I've never tried it, but there are youtube videos. Looks interesting and easier then cp frosting. I might give a try.

MWP - Melt, Whip & Pipe 100% Real Soap Frosting! - YouTube

Edit: This is a better link. Scroll down to Melt and Pour . Soap Frosting Tips | BrambleBerry


----------



## Rattanjeet (Aug 7, 2021)

Kcryss said:


> I've never tried it, but there are youtube videos. Looks interesting and easier then cp frosting. I might give a try.
> 
> MWP - Melt, Whip & Pipe 100% Real Soap Frosting! - YouTube
> 
> Edit: This is a better link. Scroll down to Melt and Pour . Soap Frosting Tips | BrambleBerry


Thank you


----------



## Rattanjeet (Aug 8, 2021)

Kcryss said:


> I've never tried it, but there are youtube videos. Looks interesting and easier then cp frosting. I might give a try.
> 
> MWP - Melt, Whip & Pipe 100% Real Soap Frosting! - YouTube
> 
> Edit: This is a better link. Scroll down to Melt and Pour . Soap Frosting Tips | BrambleBerry


Hey Kcryss

I read the link you shared, the bramble berry says the melt and pour soap frosting technique may not hold its shape. I was wondering if I can use cold process frosting on Mp soap, you think if it's possible?


----------



## lsg (Aug 9, 2021)

Wholesale Supplies Plus has a recipe that include M&P and bath whip.









						Debbie May
					

This soap frosting can be used to decorate soap cupcakes, bath bombs, etc. Use your imagination to come up with different ways to enhance your products. Ready to package within 24 hours of making.

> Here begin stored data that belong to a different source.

Lemma opened_reads r f : reads_ok r → reads_ok (lstep r (LOpened f)).
Proof.
  intros Hr. pose proof (max_seq_nonneg (lr_items r)) as Hn. pose proof (ro_delivered r Hr) as Hd.
  unfold lstep; cbv zeta. unfold opened. destruct f as [f|].
  - destruct (lx_ready (lr_s r)); [rewrite app_nil_r; by apply reads_quiet|].
    apply reads_app; simpl; [done|by apply probes_replay| |].
    + rewrite map_app, str_concat_app, map_map. cbn [map]. by rewrite str_concat_one.
    + assert (max_seq (map IReplay (f_replay f) ++ [IMarker (lx_marker (lr_s r))]) = 0) as ->; [|lia].
      rewrite max_seq_app. simpl. induction (f_replay f); simpl; lia.
  - rewrite app_nil_r. destruct (lx_ready (lr_s r)); by apply reads_quiet.
Qed.

Lemma deliver_reads r q t l : reads_ok r → reads_ok (lstep r (LDeliver q t l)).
Proof.
  intros Hr. unfold lstep; cbv zeta. unfold deliver.
  destruct (_ || _) eqn:Hg; [rewrite app_nil_r; by apply reads_quiet|].
  set (s1 := update lx_delivered _ _).
  assert (H1 : ∀ s' sent, lx_rbuf s' = lx_rbuf s1 → lx_delivered s' = lx_delivered s1 →
    reads_ok (LRun s' (lr_items r ++ [ILine q t l]) (lr_read r) sent)).
  { intros s' sent E1 E2. pose proof (max_seq_nonneg (lr_items r)). pose proof (ro_delivered r Hr).
    apply reads_app; [done|done| |].
    - rewrite E1. subst s1. simpl. by rewrite str_app_nil_r.
    - rewrite E2. subst s1. simpl. lia. }
  destruct (Z.ltb _ _); [|by apply H1]. unfold remote_closed, detach.
  destruct (lx_rerr s1); destruct (lx_ready _); simpl; destruct (lx_closed _); by apply H1.
Qed.

Lemma read_reads r now n : reads_ok r → reads_ok (lstep r (LRead now n)).
Proof.
  intros Hr. unfold lstep; cbv zeta. unfold read_round. set (pr := String.eqb _ _ && _ && _).
  set (s1 := if pr then _ else _). set (l := if pr then _ else _).
  assert (H1 : reads_ok (LRun s1 (lr_items r ++ l) (lr_read r) (lr_sent r))).
  { subst s1 l. destruct pr eqn:Hpr; [|rewrite app_nil_r; by apply reads_quiet].
    subst pr. apply andb_true_iff in Hpr as [[He _]%andb_true_iff _]. apply String.eqb_eq in He.
    pose proof (max_seq_nonneg (lr_items r)). pose proof (ro_delivered r Hr) as Hd.
    apply reads_app; [done|done| |]; simpl; [by rewrite He, str_app_nil_r|lia]. }
  clearbody s1 l. destruct (negb (String.eqb (lx_rbuf s1) "")).
  - destruct H1 as [E1 E2 E3]. split; simpl; [|done|done]. by rewrite str_app_assoc, str_take_drop.
  - assert (Hq : reads_ok (LRun s1 (lr_items r ++ l) (lr_read r +:+ "") (lr_sent r))) by by rewrite str_app_nil_r.
    destruct (lx_closed s1); [done|]. destruct (lx_rerr s1); [done|]. by destruct (negb (time_is_zero _) && _).
Qed.

(** Every step of the connection keeps the account of what was read. *)
Lemma step_reads r o : reads_ok r → reads_ok (lstep r o).
Proof.
  intros Hr. destruct o as [f|q t l|now n|err| | |t|q|up].
  - by apply opened_reads.
  - by apply deliver_reads.
  - by apply read_reads.
  - apply reads_quiet; [done| |]; unfold remote_closed; destruct (lx_rerr (lr_s r)); cbn -[lr_s]; by destruct (lx_ready (lr_s r)).
  - unfold lstep, detach. destruct (lx_closed (lr_s r)); by apply reads_quiet.
  - by apply reads_quiet.
  - by apply reads_quiet.
  - apply reads_quiet; [done| |]; unfold ack_session; by destruct (Z.leb q (lx_ackPending (lr_s r))).
  - unfold lstep, flush_ack. destruct (_ || _); by apply reads_quiet.
Qed.

(** The frames that acknowledge lines, by their sequence numbers. *)
Definition ack_seqs (fs : list Frame) : list Z :=
  omap (λ f, if String.eqb (f_op f) OpAck then Some (f_seq f) else None) fs.

(** The highest line the run ever committed. *)
Definition acked_max (ops : list lop) : Z := foldr (λ o n, match o with LAck q => Z.max q n | _ => n end) 0 ops.

Definition increasing (l : list Z) : Prop := ∀ i j x y, (i < j)%nat → l !! i = Some x → l !! j = Some y → x < y.

Record acks_ok (m : Z) (r : lrun) : Prop := {
  ao_sent : lx_ackSent (lr_s r) ≤ lx_ackPending (lr_s r);
  ao_pending : lx_ackPending (lr_s r) = m;
  ao_bound : Forall (λ q, q ≤ lx_ackSent (lr_s r)) (ack_seqs (lr_sent r));
  ao_order : increasing (ack_seqs (lr_sent r));
}.

Lemma increasing_snoc l x : increasing l → Forall (λ y, y < x) l → increasing (l ++ [x]).
Proof.
  intros Hl Hx i j a b Hij Hi Hj. rewrite Forall_forall in Hx.
  apply lookup_app_Some in Hj as [Hj|[Hge Hj]].
  - apply lookup_lt_Some in Hj as Hlt. rewrite lookup_app_l in Hi by lia. exact (Hl i j a b Hij Hi Hj).
  - apply list_lookup_singleton_Some in Hj as [Hz <-]. apply lookup_app_Some in Hi as [Hi|[Hge' Hi]].
    + apply Hx. by eapply list_elem_of_lookup_2.
    + apply list_lookup_singleton_Some in Hi as [? _]. lia.
Qed.

Lemma ack_seqs_app l1 l2 : ack_seqs (l1 ++ l2) = ack_seqs l1 ++ ack_seqs l2.
Proof. apply omap_app. Qed.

					www.wholesalesuppliesplus.com


----------



## Kcryss (Aug 9, 2021)

Thanks @lsg!!


----------



## Zany_in_CO (Aug 9, 2021)

> Ready to package within 24 hours of making.


Whoa! That's pretty cool.


----------



## HoppyCosmetics (Aug 10, 2021)

Rattanjeet said:


> I would like to try my hands on Pastry/cupcakes soap using Melt and pour process. Am just curious on how I will make the frosting? Can anyone pls help.


Ive seen videos on making soap shaped like pints of beer, and for the foam on the top they added some glycerine to the white melt & pour base. This softened it and made it look bubbly and realistic. 

Also, ive made candles when i was a teenager, and i had to make the wax look like snow. So you wait till the top of the wax forms a skin, and then whip it. Im not sure if this method would work for melt & pour soap, but you could try it and experiment.


----------